Traumatic brain injury (TBI) is all too common in modern military conflicts. UVA is finding a better way to detect it.
We are engaged in pioneering work that may lead to a handheld device to facilitate triage of TBI right on the battlefield. The device, a portable ultrasound unit, would evaluate brain tissue stiffness, which is reduced after injury. “It interrogates the tissue with acoustic energy to determine the overall viscoelastic response,” says James Stone, MD. PhD. and assistant professor of radiology and medical imaging at the School of Medicine.
Novel Molecular Imaging Probes
Stone and his fellow researchers, including Jason Druzgal, MD. PhD. and Greg Helm, MD. PhD., also are evaluating novel molecular imaging probes to detect TBI at the cellular level.

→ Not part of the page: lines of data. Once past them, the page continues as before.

Definition parseFixMessage (fixMessage : F) (sessionID : SessionID) (resolver : ClientIdentityResolver SessionID)
    : outcome sequenceMessage :=
  msgType ← required (headerField FIELD.MsgType fixMessage) FIELD.MsgType;
  match resolve sessionID resolver with
  | None => Throw (FixValidationError "unknown or unauthorized FIX session identity")
  | Some clientId =>
      type ← messageType msgType fixMessage;
      symbol ← required (bodyField FIELD.Symbol fixMessage) FIELD.Symbol;
      match findBySymbol symbol with
      | None => Throw (FixValidationError "unknown or inactive instrument")
      | Some configuration =>
          let cancel := bool_decide (type = OrderType.CANCEL) in
          quantity ← (if cancel then Ret 0 else extractOrderQty fixMessage configuration);
          price ← (if cancel then Ret 0 else extractLimitPrice fixMessage configuration);
          clientCommandId ← extractClientCommandId fixMessage;
          let message target tif expiry :=
            Msg.mkSequenceMessage 0 target 0 clientId (Some clientCommandId) (Instrument.instrumentId configuration)
              (Instrument.configurationVersion configuration) price quantity (copySymbol symbol) type expiry 0 tif in
          if cancel then
            target ← extractTargetOrderId fixMessage;
            Ret (message (Some target) (Msg.tif emptyMessage) (Msg.expiry emptyMessage))
          else
            tif ← extractTimeInForce fixMessage;
            expiry ← validateExpiry fixMessage;
            Ret (message None tif expiry)
      end
  end.
End messages.

(** * Decimal text

    What the loops of the FIX parser compute: the value of the digits, or an error,
    with no arithmetic that wraps. *)

(** The number a list of digits denotes, most significant first, after [v]. *)
Definition digits_from (v : Z) (l : text_view) : Z := foldl (λ acc c, acc * 10 + digit_value c) v l.
Definition digits_value (l : text_view) : Z := digits_from 0 l.
Definition all_digits (l : text_view) : Prop := Forall (λ c, is_digit c = true) l.

(** [text] is [whole] or [whole.frac], with digits on both sides of the point. *)
Definition decimal (text whole frac : text_view) : Prop :=
  whole ≠ [] ∧ all_digits whole ∧ all_digits frac ∧
  ((text = whole ∧ frac = []) ∨ (text = whole ++ dot :: frac ∧ frac ≠ [])).

(** An exception that reports the message, not the program. *)
Definition is_rejection (e : exn) : Prop := ∃ what, e = FixValidationError what.

(** [o] computes [P]'s value when there is one, and otherwise rejects. *)
Definition parses {A} (o : outcome A) (P : A → Prop) : Prop :=
  match o with Ret a => P a | Throw e => is_rejection e ∧ ∀ a, ¬ P a end.

Lemma is_digit_value c : is_digit c = true → 0 ≤ digit_value c ≤ 9.
Proof.
  unfold is_digit, digit_value. intros [?%bool_decide_eq_true ?%bool_decide_eq_true]%andb_prop. lia.
Qed.

Lemma digits_from_shift l : ∀ v, digits_from v l = v * 10 ^ Z.of_nat (length l) + digits_value l.
Proof.
  unfold digits_value. induction l as [|c l IH]; intros v; cbn [digits_from foldl length]; [rewrite Z.mul_1_r; lia|].
  fold (digits_from (v * 10 + digit_value c) l) (digits_from (0 * 10 + digit_value c) l).
  rewrite (IH (v * 10 + _)), (IH (0 * 10 + _)). rewrite Nat2Z.inj_succ, Z.pow_succ_r by lia. lia.
Qed.

Lemma digits_value_app l l' : digits_value (l ++ l') = digits_value l * 10 ^ Z.of_nat (length l') + digits_value l'.
Proof. unfold digits_value at 1, digits_from. rewrite foldl_app. fold (digits_value l). apply digits_from_shift. Qed.

Lemma digits_value_bounds l : all_digits l → 0 ≤ digits_value l < 10 ^ Z.of_nat (length l).
Proof.
  induction l as [|c l IH] using rev_ind; intros Hd; [done|].
  apply Forall_app in Hd as [Hl [Hc _]%Forall_cons]. apply is_digit_value in Hc. specialize (IH Hl).
  rewrite digits_value_app, length_app. change (digits_value [c]) with (0 * 10 + digit_value c).
  rewrite Nat2Z.inj_add, Z.pow_add_r by lia. change (10 ^ Z.of_nat (length [c])) with 10. lia.
Qed.

Lemma digits_from_mono v l : 0 ≤ v → all_digits l → v ≤ digits_from v l.
Proof.
  intros Hv Hl. rewrite digits_from_shift. pose proof (digits_value_bounds l Hl).
  assert (1 ≤ 10 ^ Z.of_nat (length l)) by (apply Z.pow_le_mono_r with (a := 10) (b := 0); lia). nia.
Qed.

Lemma all_digits_app l l' : all_digits (l ++ l') ↔ all_digits l ∧ all_digits l'.
Proof. apply Forall_app. Qed.

(** ** Whole numbers *)
Lemma parseWholeLoop_parses maximum field : 0 ≤ maximum ≤ UINT64_MAX → ∀ text value, 0 ≤ value ≤ maximum →
  parses (parseWholeLoop text maximum field value)
    (λ n, all_digits text ∧ n = digits_from value text ∧ n ≤ maximum).
Proof.
  intros Hmax. induction text as [|c text IH]; intros value Hv; cbn [parseWholeLoop].
  - split; [constructor|]. split; [done|]. apply Hv.
  - unfold throw_if. destruct (is_digit c) eqn:Hc; cbn [negb mbind outcome_bind].
    2:{ split; [by eexists|]. intros n ([Hd _]%Forall_cons & _). by rewrite Hc in Hd. }
    pose proof (is_digit_value c Hc) as Hdv.
    assert (Hstep : bool_decide (maximum / 10 < value) ||
      (bool_decide (value = maximum / 10) && bool_decide (maximum mod 10 < digit_value c)) =
      bool_decide (maximum < value * 10 + digit_value c)).
    { pose proof (Z.div_mod maximum 10 ltac:(lia)). pose proof (Z.mod_pos_bound maximum 10 ltac:(lia)).
      repeat case_bool_decide; simpl; try done; exfalso; lia. }
    rewrite Hstep. clear Hstep. case_bool_decide as Hover.
    + cbn [mbind outcome_bind]. split; [by eexists|]. intros n ([_ Hd]%Forall_cons & -> & Hle). cbn [digits_from foldl] in Hle.
      pose proof (digits_from_mono (value * 10 + digit_value c) text ltac:(lia) Hd) as Hm. unfold digits_from in Hm. lia.
    + cbn [mbind outcome_bind]. rewrite wrap64_small by (unfold is_u64; lia).
      specialize (IH (value * 10 + digit_value c) ltac:(lia)). unfold parses in *.
      destruct (parseWholeLoop _ _ _ _) as [n|e].
      * destruct IH as (Hd & -> & Hle). split_and!; [by constructor|done|done].
      * destruct IH as [Hr Hno]. split; [done|]. intros n ([_ Hd]%Forall_cons & Hn & Hle). by apply (Hno n).
Qed.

The standard methods, anatomic MRI and CGT scans, lack detail about how the brain has been injured. “One of our goals is to see if PET, fMRI and DTI are more effective than anatomic MRI,” Druzgal says.
Effects of Repeated Detonations
In addition, UVA is examining the effects of repeated detonations on brain tissue in troops known as breachers, who use explosives to access mission targets. “We are trying to determine whether there may be a cumulative effect of repeated blasts, leading to traumatic brain injury, “Stone says.
UVA School of Medicine Vision
The research has received millions in grants from the Department of Defense and a most unusual form of support from UVA: It provided Stone a part-time research faculty position while he was completing medical school, residency and a fellowship in vascular and interventional radiology.
“The School of Medicine had the vision to provide this level of support for TBI research,” Stone says. “I’m not sure every institution in the country would have been so forward thinking.”